4.05.2013

APOLOGIA DEL 'TRADUTTORE'

Tradurre è un'arte alquanto ardua, specie se l'oggetto del lavoro è una composizione in versi distante miglia ed anni dal nostro tempo. Durante il trasporto del corpus letterario, qualcosa andrà per forza perso, intaccando più o meno seriamente la densità semantica tipica di questo genere, così come rime, metrica, sintassi, costruzioni, riferimenti culturali a noi alieni. Come una barca che per giungere da porto a porto, deve sacrificare quelle parti di se incastratesi negli scogli del viaggio.
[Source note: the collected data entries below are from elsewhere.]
Definition RuleItem_Match (svc : Services) (item : RuleItem) (metadata : InboundContext) : bool :=
  match item with
  | ItemInbound r => InboundItem_Match r metadata
  | ItemIPVersion r => IPVersionItem_Match r metadata
  | ItemQueryType r => QueryTypeItem_Match r metadata
  | ItemNetwork r => NetworkItem_Match r metadata
  | ItemAuthUser r => AuthUserItem_Match r metadata
  | ItemProtocol r => ProtocolItem_Match r metadata
  | ItemClient r => ClientItem_Match r metadata
  | ItemDomain r => DomainItem_Match r metadata
  | ItemDomainKeyword r => DomainKeywordItem_Match r metadata
  | ItemDomainRegex r => DomainRegexItem_Match r metadata
  | ItemAdGuardDomain r => AdGuardDomainItem_Match r metadata
  | ItemIPCIDR r => IPCIDRItem_Match r metadata
  | ItemIPIsPrivate r => IPIsPrivateItem_Match r metadata
  | ItemIPAcceptAny => IPAcceptAnyItem_Match metadata
  | ItemPort r => PortItem_Match r metadata
  | ItemPortRange r => PortRangeItem_Match r metadata
  | ItemProcess r => ProcessItem_Match r metadata
  | ItemProcessPath r => ProcessPathItem_Match svc r metadata
  | ItemProcessPathRegex r => ProcessPathRegexItem_Match r metadata
  | ItemPackageName r => PackageNameItem_Match r metadata
  | ItemPackageNameRegex r => PackageNameRegexItem_Match r metadata
  | ItemUser r => UserItem_Match r metadata
  | ItemUserId r => UserIdItem_Match r metadata
  | ItemOutbound r => OutboundItem_Match r metadata
  | ItemClashMode r => ClashModeItem_Match svc r metadata
  | ItemNetworkType r => NetworkTypeItem_Match svc r metadata
  | ItemNetworkIsExpensive => NetworkIsExpensiveItem_Match svc metadata
  | ItemNetworkIsConstrained => NetworkIsConstrainedItem_Match svc metadata
  | ItemWIFISSID r => WIFISSIDItem_Match svc r metadata
  | ItemWIFIBSSID r => WIFIBSSIDItem_Match svc r metadata
  | ItemInterfaceAddress r => InterfaceAddressItem_Match svc r metadata
  | ItemNetworkInterfaceAddress r => NetworkInterfaceAddressItem_Match svc r metadata
  | ItemDefaultInterfaceAddress r => DefaultInterfaceAddressItem_Match svc r metadata
  | ItemSourceMACAddress r => SourceMACAddressItem_Match r metadata
  | ItemSourceHostname r => SourceHostnameItem_Match r metadata
  | ItemPreferredBy r => PreferredByItem_Match r metadata
  | ItemPreferredByDNS r => PreferredByDNSItem_Match r metadata
  | ItemResponseRCode r => DNSResponseRCodeItem_Match r metadata
  | ItemResponseRecord r => DNSResponseRecordItem_Match r metadata
  end.

Definition RuleItem_String (item : RuleItem) : string :=
  match item with
  | ItemInbound r => InboundItem_String r
  | ItemIPVersion r => IPVersionItem_String r
  | ItemQueryType r => QueryTypeItem_String r
  | ItemNetwork r => NetworkItem_String r
  | ItemAuthUser r => AuthUserItem_String r
  | ItemProtocol r => ProtocolItem_String r
  | ItemClient r => ClientItem_String r
  | ItemDomain r => di_description r
  | ItemDomainKeyword r => DomainKeywordItem_String r
  | ItemDomainRegex r => dr_description r
  | ItemAdGuardDomain r => AdGuardDomainItem_String r
  | ItemIPCIDR r => cidr_description r
  | ItemIPIsPrivate r => IPIsPrivateItem_String r
  | ItemIPAcceptAny => "ip_accept_any=true"
  | ItemPort r => PortItem_String r
  | ItemPortRange r => PortRangeItem_String r
  | ItemProcess r => ProcessItem_String r
  | ItemProcessPath r => ProcessPathItem_String r
  | ItemProcessPathRegex r => ppr_description r
  | ItemPackageName r => PackageNameItem_String r
  | ItemPackageNameRegex r => pnr_description r
  | ItemUser r => UserItem_String r
  | ItemUserId r => UserIdItem_String r
  | ItemOutbound r => OutboundItem_String r
  | ItemClashMode r => ClashModeItem_String r
  | ItemNetworkType r => NetworkTypeItem_String r
  | ItemNetworkIsExpensive => NetworkIsExpensiveItem_String
  | ItemNetworkIsConstrained => NetworkIsConstrainedItem_String
  | ItemWIFISSID r => WIFISSIDItem_String r
  | ItemWIFIBSSID r => WIFIBSSIDItem_String r
  | ItemInterfaceAddress r => ia_description r
  | ItemNetworkInterfaceAddress r => nia_description r
  | ItemDefaultInterfaceAddress r => DefaultInterfaceAddressItem_String r
  | ItemSourceMACAddress r => SourceMACAddressItem_String r
  | ItemSourceHostname r => SourceHostnameItem_String r
  | ItemPreferredBy r => PreferredByItem_String r
  | ItemPreferredByDNS r => PreferredByDNSItem_String r
  | ItemResponseRCode r => DNSResponseRCodeItem_String r
  | ItemResponseRecord r => DNSResponseRecordItem_String r
  end.

End items.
Ma se c'è un modo che permetta a questa barca malridotta di giungere a destinazione, questo è sforzarsi di bloccare la falla più grande. Con questa blanda metafora, che spero mi esuli dalla spiegazione delle varie teorie di traduzione e quant'altro ( per chi ne fosse interessato, il web ne è stracolmo), intendo sottolineare l'intento (per carità, personalissimo) di traslare principalmente il senso ( cfr. IL MESSAGGIO) a scapito del resto. Che sia la scelta giusta o meno, per me non è di alcun rilievo, così come la decisione di pubblicare il risultato dei miei studi ( per carità, personalissimi nonché incompleti) non è una dichiarazione deontologica di categoria. Al contrario, si tratta solo di leggere e di scrivere, di discutere le eventuali decisioni, di modificare le scelte fatte. Si tratta di espansione culturale, di far giungere la famosa barca in più posti possibile, per poi tornare al porto con qualcosa di nuovo. Quest'altra blanda metafora è semplicemente la volontà di istigare il lettore al dibattito letterario, non tanto sul senso o sul modo di tradurre, quanto sul suo risultato finale.
Nella speranza che la prossima patetica dichiarazione d'amore che avrò modo di sentire, non sia un infame copiaincolla di un banale Fabio Volo, quanto più una autorevole citazione di Stein o Cummings.
E questo è quanto.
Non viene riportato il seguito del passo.